Torchmark Corp has a market cap of $4.85 billion; its shares were traded at around $47.84 with a P/E ratio of 10 and P/S ratio of 1.4. The dividend yield of Torchmark Corp stocks is 1.2%. Torchmark Corp had an annual average earning growth of 8.7% over the past 10 years. GuruFocus rated Torchmark Corp the business predictability rank of 3.5-star.
Highlight of Business Operations:We use three statistical measures as indicators of future premium growth: annualized premium in force, net sales, and first-year collected premium. Annualized premium in force is defined as the premium income that would be received over the following twelve months at any given date on all active policies if those policies remain in force throughout the twelve-month period. Annualized premium in force is an indicator of potential growth in premium revenue. Net sales is defined as annualized premium issued, net of cancellations in the first thirty days after issue, except for Direct Response, where net sales is annualized premium issued at the time the first full premium is paid after any introductory offer has expired.
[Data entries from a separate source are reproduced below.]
Definition sample_bounded : BoundedMemoryInspection :=
  {| inspection := {| inspected := sample_memory 7; sources := [sample_source]; approvals := [] |};
     sources_truncated := false; approvals_truncated := false |}.

Definition sample_table : list MemoryRecord := [sample_memory 7; sample_memory 5; sample_memory 2].

Lemma sample_source_wf : wf_provenance sample_source.
Proof. repeat split; vm_compute; discriminate. Qed.

Lemma small_timestamp n : 0 <= n <= 100 -> timestamp_ok (UnixTimestampMillis_raw n).
Proof. unfold timestamp_ok. cbn. ints. Qed.

Lemma sample_memory_wf id : identifier id -> wf_memory (sample_memory id).
Proof.
  intros I. split.
  - done.
  - split; [reflexivity|vm_compute; discriminate].
  - cbn. lia.
  - apply small_timestamp. lia.
  - apply small_timestamp. lia.
  - cbn. unfold identifier. ints.
  - done.
  - intros t [= <-]. apply small_timestamp. lia.
Qed.

Lemma sample_table_wf : Forall wf_memory sample_table.
Proof. repeat apply Forall_cons_2; try apply sample_memory_wf; try (unfold identifier; ints). constructor. Qed.

Lemma sample_table_descending : descending sample_table.
Proof. repeat constructor. Qed.

Lemma memory_pages_cover_table_witness : walk_pages 4 sample_table 2 None = sample_table.
Proof. exact (memory_pages_cover_table sample_table 2 sample_table_descending (le_S 1 1 (le_n 1))). Defined.

Lemma memory_answers_valid_witness :
  @validate_gateway_message sample_json None (memory_inspection_message (lit "r1") sample_bounded) 1 = Val (Ok tt).
Proof.
  assert (Q : request_ok (lit "r1")) by (split; [done|]; vm_compute; discriminate).
  assert (I : wf_inspection sample_bounded.(inspection)).
  { split; [apply sample_memory_wf; unfold identifier; ints|apply Forall_singleton, sample_source_wf|constructor]. }
  assert (L : (0 < 2 <= 50)%nat) by lia.
  exact (proj1 (@memory_answers_valid sample_json None (lit "r1") 1 sample_bounded sample_table None 2 [] sample_table
    Q I sample_table_wf sample_table_descending (conj eq_refl eq_refl) L)).
Defined.
Definition parse_wav (bytes : list Z) (max_audio_bytes : Z) (calls : nat) : exec (aresult (PcmFormat * Z * nat)) :=
  if (zlen bytes <? 12) || negb (bool_decide (slice 0 4 bytes = ascii "RIFF")) || negb (bool_decide (slice 8 12 bytes = ascii "WAVE"))
  then Val (Err invalid_wav_error)
  else
    let~ _ := declares_its_size read_u32_le invalid_wav_error bytes in
    let! r := walk_chunks invalid_wav_error read_u32_le (visit_parse max_audio_bytes) bytes (None, 0, calls) in
    Val (let? '(format, data_bytes, calls) := r in
         let? format := ok_or format invalid_wav_error in
         if data_bytes =? 0 then Err invalid_wav_error else Ok (format, data_bytes, calls)).

Definition visit_data (chunk_id body : list Z) (s : list Z * nat) : aresult (list Z * nat) :=
  let '(pcm_bytes, calls) := s in
  let? calls := checked calls in
  if bool_decide (chunk_id = ascii "data") then Ok (pcm_bytes ++ body, calls) else Ok (pcm_bytes, calls).

Section Frames.
Context (turn : TurnId) (generation : GenerationId) (utterance : UtteranceId) (format : PcmFormat)
  (alignment numerator sample_count : Z) (pcm_bytes : list Z).

Fixpoint frame_loop (fuel : nat) (previous frame_slot sequence : Z) (calls : nat) (frames : list AudioFrame)
  : exec (aresult (list AudioFrame)) :=
  if sample_count <=? previous then Val (Ok frames)
  else match fuel with
       | O => Fuel_out
       | S fuel =>
           let~ calls := checked calls in
           let~ boundary := sample_boundary frame_slot numerator in
           if boundary <=? previous then
             let! slot := next_frame_slot previous numerator in
             let~ slot := slot in
             frame_loop fuel previous slot sequence calls frames
           else
             let boundary := if sample_count <? boundary then sample_count else boundary in
             let~ start := byte_offset previous alignment in
             let~ finish := byte_offset boundary alignment in
             let! bytes := expect (get_range start finish pcm_bytes) in
             let~ frame := AudioFrame_new turn generation utterance sequence format bytes in
             let~ frame_slot := ok_or (checked_add frame_slot 1) invalid_wav_error in
             let~ sequence := ok_or (checked_add sequence 1) invalid_wav_error in
             frame_loop fuel boundary frame_slot sequence calls (frames ++ [frame])
       end.
End Frames.

(** [WavPcmDecoder::decode_from_sequence_with_check]. Two turns of the loop
    advance it by a sample. *)
Definition decode_from_sequence_with_check (max_audio_bytes : Z) (turn : TurnId) (generation : GenerationId)
    (utterance : UtteranceId) (initial_sequence : Z) (audio : SynthesizedAudio) : exec (aresult (list AudioFrame)) :=
  let~ calls := checked 0 in
  match audio.(audio_format) with
  | Aiff => Val (Err (AdapterError_new (lit "R3 PCM streaming does not support AIFF audio")))
  | Wav =>
      let bytes := audio.(audio_bytes) in
      if max_audio_bytes <? zlen bytes then Val (Err wav_limit_error)
      else
        let! parsed := parse_wav bytes max_audio_bytes calls in
        let~ '(format, data_bytes, calls) := parsed in
        let~ alignment := frame_alignment_bytes format in
        if negb (data_bytes mod alignment =? 0) then Val (Err invalid_wav_error)
        else
          let~ numerator := frame_sample_numerator format in
          let~ _ := validate_largest_frame format numerator in
          let sample_count := data_bytes / alignment in
          let! bound := frame_count_upper_bound sample_count numerator in
          let~ bound := bound in
          let~ metadata := ok_or (checked_mul bound frame_size) invalid_wav_error in
          if max_audio_bytes <? metadata then Val (Err (AdapterError_new (lit "WAV audio produced too many PCM frames")))
          else
            let~ calls := checked calls in
            let! collected := walk_chunks invalid_wav_error read_u32_le visit_data bytes ([], calls) in
            let~ '(pcm_bytes, calls) := collected in
            let~ calls := checked calls in
            frame_loop turn generation utterance format alignment numerator sample_count pcm_bytes
              (2 * Z.to_nat sample_count) 0 1 initial_sequence calls []
  end.
End Decoder.

(** [WavPcmDecoder::decode]: the check always passes. *)
Definition decode (frame_size max_audio_bytes : Z) (turn : TurnId) (generation : GenerationId) (utterance : UtteranceId)
    (audio : SynthesizedAudio) : exec (aresult (list AudioFrame)) :=
  decode_from_sequence_with_check (fun _ => Ok tt) frame_size max_audio_bytes turn generation utterance 0 audio.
Annualized premium issued is the gross premium that would be received during the policies first year in force, assuming that none of the policies lapsed or terminated. Although lapses and terminations will occur, we believe that net sales is a useful indicator of the rate of acceleration of premium growth. First-year collected premium is the premium collected during the reporting period for all policies in their first policy year. First-year collected premium takes lapses into account in the first policy year when lapses are more likely to occur, and thus is a useful indicator of how much new premium is expected to be added to premium income in the future.
Health insurance premium income, excluding Medicare Part D premium, declined 6% to $181 million. Health net sales, excluding Part D, increased 5% to $15 million for the three months, primarily as a result of sales of a new cancer product at Liberty. First-year collected health premium, excluding Part D, fell 2% to $14 million for the period. Health premium continued to be restrained by the discontinuance of sales of certain health products.
Net sales for the Liberty Agency declined 22% to $7 million. Liberty had 1,276 producing agents at March 31, 2012, compared with 1,844 a year earlier, a decline of 31%. The agent count declined 5% since December 31, 2011, when it stood at 1,345. However, the agent count steadily increased during the last half of the first quarter of 2012 after reaching a low of 1,228 agents in the middle of February. The decrease in agent count over the prior twelve months is due to a number of factors, one of which was the closing of several offices which had poor production. Decreases were also a result of certain agent compensation issues which resulted in the departure of a number of the less productive agents. While these modifications caused a loss of agents, they resulted in improved persistency and margins, and have contributed to Torchmarks overall improvement in life insurance margins. Additionally, we have changed the cost structure of this agency to a more commission-driven model, which we believe will also increase the profitability of new sales.
The Liberty National Exclusive Agency markets Medicare Supplements and limited-benefit health products including cancer insurance. This agency represented 39% of Torchmarks non-Part D health premium income at $70 million in the 2012 three months. Net sales in this agency rose 16% in the 2012 period, due in large part to sales of a new cancer insurance product.
Discussed under the Life Insurance caption, we noted the 31% decline in agent counts at Liberty over the prior twelve months. Declines in agent counts have had a negative effect on premium income and first-year collected premium. In the 2012 period, health premium income in the Liberty Agency declined 10% from the prior year premium of $77 million. However, first-year collected premium rose 25% to $4 million, due to the cancer sales.